Published January 13, 2015
Fake vodka and toxic alcohol substitutes have killed scores of people in numerous Russian regions over the past few months, officials and media reports said Thursday.
In the western Belgorod region alone, 44 of the 912 affected have died since July 31, said Olga Semyonova, a spokeswoman for the Belgorod regional prosecutors' office.
And in the northwestern city of Pskov, near the border with Estonia, at least 12 people died of toxic hepatitis and 134 remained hospitalized with the disease after drinking bad alcohol since mid-September, local health officials said.
"All those people were diagnosed for toxic hepatitis caused by some alcohol liquid," Vladimir Ryabenchenko, head of the Pskov Health Committee's emergency department, told The Associated Press.
More than 550 people in the Siberian region of Irkutsk have appealed for medical assistance and of those, 19 have died of toxic hepatitis, the ITAR-Tass news agency quoted Andrei Kuptsevich, the region's deputy health chief, as saying. The regional government is considering whether to introduce a state of emergency because of the poisonings, ITAR-Tass said.

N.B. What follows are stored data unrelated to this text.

Lemma is_space_cases (c : ascii) :
  Ascii.is_space c = true ->
  c = "009"%char \/ c = "010"%char \/ c = "011"%char
  \/ c = "012"%char \/ c = "013"%char \/ c = " "%char.
Proof.
  destruct c as [[] [] [] [] [] [] [] []]; cbn; intros Hc;
    try discriminate Hc; tauto.
Qed.

(** No value starts with whitespace, and none starts with the letter d. *)
Lemma scan_once_first (fuel : nat) (c : ascii) (r r' : string) (v : pyval) :
  scan_once fuel (String c r) = Scanned v r' ->
  Ascii.is_space c = false /\ c <> "d"%char.
Proof.
  destruct fuel as [|fuel]; [discriminate|]. intros Hs. split.
  - destruct (Ascii.is_space c) eqn:Hc; [|reflexivity].
    apply is_space_cases in Hc as [->|[->|[->|[->|[->| ->]]]]];
      cbn in Hs; discriminate Hs.
  - intros ->. cbn in Hs. discriminate Hs.
Qed.

(** A text that [json.loads] accepts is not blank and does not start
    with the SSE prefix. *)
Lemma loads_text (x : string) (v : pyval) :
  loads x = Ok v -> has_nonspace x = true /\ startswith "data: " x = false.
Proof.
  unfold loads. intros Hl.
  destruct (scan_once (fuel_for x) (skip_ws x)) as [v' r| |] eqn:Hs;
    try discriminate.
  destruct (skip_ws x) as [|c r0] eqn:Hx.
  { unfold fuel_for in Hs. rewrite Nat.add_comm in Hs. discriminate Hs. }
  apply scan_once_first in Hs as [Hc Hd]. split.
  - rewrite <- has_nonspace_skip_ws, Hx. cbn. rewrite Hc. reflexivity.
  - destruct x as [|c0 x']; [reflexivity|]. cbn [startswith].
    destruct (Ascii.eqb_spec "d" c0) as [<-|]; [|reflexivity].
    cbn in Hx. injection Hx as <- _. contradiction.
Qed.

(** The SSE prefix is optional: a line with a JSON text yields its
    value whether or not [data: ] stands before the text. *)
Theorem sse_prefix_optional (x : string) (v : pyval) (rest : list bytes)
    (fin : option exn) :
  loads x = Ok v ->
  utf8_valid x = true ->
  iter_events (("data: " +:+ x) :: rest) fin
    = (v :: fst (iter_events rest fin), snd (iter_events rest fin))
  /\ iter_events (x :: rest) fin
    = (v :: fst (iter_events rest fin), snd (iter_events rest fin)).
Proof.
  intros Hl Hu. destruct (loads_text x v Hl) as [Hn Hp]. split.
  - change ("data: " +:+ x)
      with (String "d" (String "a" (String "t" (String "a"
              (String ":" (String " " x)))))).
    apply iter_events_value.
    + rewrite strip_truthy. reflexivity.
    + exact Hu.
    + exact Hl.
  - apply iter_events_value.
    + rewrite strip_truthy, Hn, (has_nonspace_truthy x Hn). reflexivity.
    + exact Hu.
    + unfold event_text. rewrite Hp. exact Hl.
Qed.
End Lines.

(** * Properties of [main] *)

Section MainProgram.
Context `{Fernet} `{FloatParser}.
Import PerplexityAPI.

(** Without a credential in the environment [main] prints the
    no-credential error and nothing else, and posts nothing. *)
Theorem main_without_credential (w : World) :
  environ w !! "PPLX_API_KEY" = None ->
  dotenv_file w !! "PPLX_API_KEY" = None ->
  fst (main w) = [PrintError (ClientError (ValueError key_not_found))]
  /\ posted (snd (main w)) = posted w.
Proof.
  intros He Hd. unfold main.
  destruct (init_fails None w) as (w' & -> & Hp).
  - unfold credential. cbn.
    replace ((environ w ∪ dotenv_file w) !! "PPLX_API_KEY") with (@None string);
      [reflexivity|].
    symmetry. apply lookup_union_None. split; assumption.
  - split; [reflexivity | exact Hp].
Qed.

(** When the query fails, [main] prints its first heading and the
    error, and stops: the streaming request is never posted. *)
Theorem main_stops_after_failed_query (w w1 : World) (c : t)
    (headers : gmap string string) (e : exn) :
  __init__ None w = (Ok c, w1) ->
  _get_headers c = Ok headers ->
  fst (query c query_prompt default_system_prompt w1) = Raise e ->
  fst (main w) = [PrintText "Regular query response:"; PrintError (ClientError e)]
  /\ posted (snd (main w))
     = posted w ++ [query_request c query_prompt default_system_prompt headers].
Proof.
  intros Hi Hh Hq. unfold main. rewrite Hi.
  pose proof (query_posts c query_prompt default_system_prompt w1 headers Hh) as Hp.
  destruct (query c query_prompt default_system_prompt w1) as [[v|e'] w2].
  - discriminate Hq.
  - cbn in Hq, Hp |- *. injection Hq as ->. split; [reflexivity|].
    rewrite Hp.
    apply init_succeeds_inv in Hi as (k & seed & iv & now & _ & _ & _ & _ & ->).
    reflexivity.
Qed.

(** When the query succeeds, [main] prints its heading, the response
    and the second heading, then what the chunks give; it posts two
    requests, the query and then the streaming request. *)
Theorem main_run (w w1 : World) (c : t) (headers : gmap string string)
    (v : pyval) :
  __init__ None w = (Ok c, w1) ->
  _get_headers c = Ok headers ->
  fst (query c query_prompt default_system_prompt w1) = Ok v ->
  (exists chunks fin,
     fst (main w)
     = [PrintText "Regular query response:"; PrintJson v;
        PrintText streaming_banner] ++ print_chunks chunks fin)
  /\ posted (snd (main w))
     = posted w ++ [query_request c query_prompt default_system_prompt headers;
                    stream_query_request c stream_prompt default_system_prompt headers].
Proof.
  intros Hi Hh Hq. unfold main. rewrite Hi.
  pose proof (query_posts c query_prompt default_system_prompt w1 headers Hh) as Hp.
  destruct (query c query_prompt default_system_prompt w1) as [[v'|e'] w2];
    [|discriminate Hq].
  cbn in Hq, Hp. injection Hq as ->.
  pose proof (stream_query_posts c stream_prompt default_system_prompt w2 headers Hh)
    as Hs.
  destruct (stream_query c stream_prompt default_system_prompt w2)
    as [[chunks fin] w3].
  cbn in Hs |- *. split; [eauto|].
  rewrite Hs, Hp.
  apply init_succeeds_inv in Hi as (k & seed & iv & now & _ & _ & _ & _ & ->).
  rewrite <- app_assoc. reflexivity.
Qed.

Lemma py_in_present (d : gmap string pyval) (key : string) (x : pyval) :
  d !! key = Some x -> py_in key (VDict d) = inr true.
Proof. intros Hd. cbn. rewrite bool_decide_true by eauto. reflexivity. Qed.

Lemma py_in_absent (d : gmap string pyval) (key : string) :
  d !! key = None -> py_in key (VDict d) = inr false.
Proof.
  intros Hd. cbn. rewrite bool_decide_false; [reflexivity|].
  rewrite Hd. intros [? [=]].
Qed.

Lemma py_getitem_present (d : gmap string pyval) (key : string) (x : pyval) :
  d !! key = Some x -> py_getitem (VDict d) key = inr x.
Proof. intros Hd. cbn. rewrite Hd. reflexivity. Qed.

(** The content of a chunk is that of the delta of its first choice;
    an empty content is not printed. *)
Theorem chunk_content_first_delta (d first delta : gmap string pyval)
    (others : list pyval) (content : pyval) :
  d !! "choices" = Some (VList (VDict first :: others)) ->
  first !! "delta" = Some (VDict delta) ->
  delta !! "content" = Some content ->
  chunk_content (VDict d) = inr (if truthy content then Some content else None).
Proof.
  intros Hd Hf Hc. unfold chunk_content. repeat chunk_step_by py_in_present py_in_absent py_getitem_present.
  cbn [lookup_bind]. destruct (truthy content); reflexivity.
Qed.

(** A chunk with no choices, with an empty list of choices, or whose
    first choice has no delta or a delta without content prints
    nothing and raises nothing. *)
Theorem chunk_content_nothing (d : gmap string pyval) :
  (d !! "choices" = None -> chunk_content (VDict d) = inr None)
  /\ (d !! "choices" = Some (VList []) -> chunk_content (VDict d) = inr None)
  /\ (forall first others,
        d !! "choices" = Some (VList (VDict first :: others)) ->
        first !! "delta" = None ->
        chunk_content (VDict d) = inr None)
  /\ (forall first others delta,
        d !! "choices" = Some (VList (VDict first :: others)) ->
        first !! "delta" = Some (VDict delta) ->
        delta !! "content" = None ->
        chunk_content (VDict d) = inr None).
Proof.
  unfold chunk_content. repeat split; intros; repeat chunk_step_by py_in_present py_in_absent py_getitem_present; reflexivity.
Qed.

(** A chunk that is [null], a boolean or a number ends the display:
    the membership test raises [TypeError], [main] prints the error,
    and the chunks after it are not shown. *)
Theorem print_chunks_stops_at_scalar (chunk : pyval) (rest : list pyval)
    (fin : option exn) :
  match chunk with
  | VNone | VBool _ | VNum _ => True
  | _ => False
  end ->
  print_chunks (chunk :: rest) fin = [PrintError (LookupError TypeError)].
Proof. destruct chunk; intros Hc; try destruct Hc; reflexivity. Qed.

(** Chunks that carry a text in the delta of their first choice: the
    non-empty texts are printed, in order, and a newline ends the
    display. *)
Theorem print_chunks_deltas (texts : list string) :
  print_chunks (map Fixture.delta_chunk texts) None
  = map (fun text => PrintContent (VStr text)) (List.filter truthy_str texts)
    ++ [PrintNewline].
Proof.
  induction texts as [|text rest IH]; [reflexivity|].
  cbn [map print_chunks List.filter].
  assert (Hc : chunk_content (Fixture.delta_chunk text)
               = inr (if truthy_str text then Some (VStr text) else None)).
  { unfold Fixture.delta_chunk, chunk_content.
    repeat (cbn [lookup_bind negb truthy py_getitem0];
            first [ rewrite (py_in_present _ _ _ (lookup_singleton_eq _ _))
                  | rewrite (py_getitem_present _ _ _ (lookup_singleton_eq _ _)) ]).
    cbn [lookup_bind truthy]. destruct (truthy_str text); reflexivity. }
  rewrite Hc. destruct (truthy_str text); cbn; rewrite IH; reflexivity.
Qed.
End MainProgram.

(** * The further properties on concrete runs *)

Section MoreRuns.
Import PerplexityAPI Double Fixture.

Lemma payload_max_tokens_zero_negative_run :
  (query_payload (with_max_tokens 0) "hi" default_system_prompt !! "max_tokens" = None
   /\ stream_query_payload (with_max_tokens 0) "hi" default_system_prompt
        !! "max_tokens" = None)
  /\ (query_payload (with_max_tokens (-5)) "hi" default_system_prompt !! "max_tokens"
      = Some (VNum (NInt (-5)))
      /\ stream_query_payload (with_max_tokens (-5)) "hi" default_system_prompt
           !! "max_tokens" = Some (VNum (NInt (-5)))).
Proof.
  split.
  - exact (payload_max_tokens_zero_negative (with_max_tokens 0) "hi"
             default_system_prompt 0 eq_refl).
  - exact (payload_max_tokens_zero_negative (with_max_tokens (-5)) "hi"
             default_system_prompt (-5) eq_refl).
Defined.

Lemma init_unencodable_run :
  fst (__init__ (Some lone_surrogate) (world ∅ unreachable))
  = Raise UnicodeEncodeError.
Proof.
  apply (init_unencodable (Some lone_surrogate) (world ∅ unreachable) lone_surrogate);
    reflexivity.
Defined.

Lemma init_from_environment :
  __init__ None (world (with_key "secret") unreachable)
  = (Ok client, after_init "secret" unreachable).
Proof. reflexivity. Qed.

Six people were killed in the Ural Mountains region of Perm, and seven were reported poisoned to death in the Far East Khabarovsk region, ITAR-Tass said.
Officials say thousands of people die in Russia every year from drinking poisonous homemade or illegally produced alcohol or fake alcohol.
In the Baltic country of Latvia, which borders the Pskov region, five people appear to have died from drinking bad alcohol, said Zaiga Barvida, a Health Ministry spokeswoman. She said the exact cause of the deaths would be determined only after autopsies.
One death from drinking illegal alcohol has been confirmed, and 52 people have been hospitalized.
In Estonia, the Social Affairs Ministry reported last week that five people had died from apparently drinking toxic alcohol.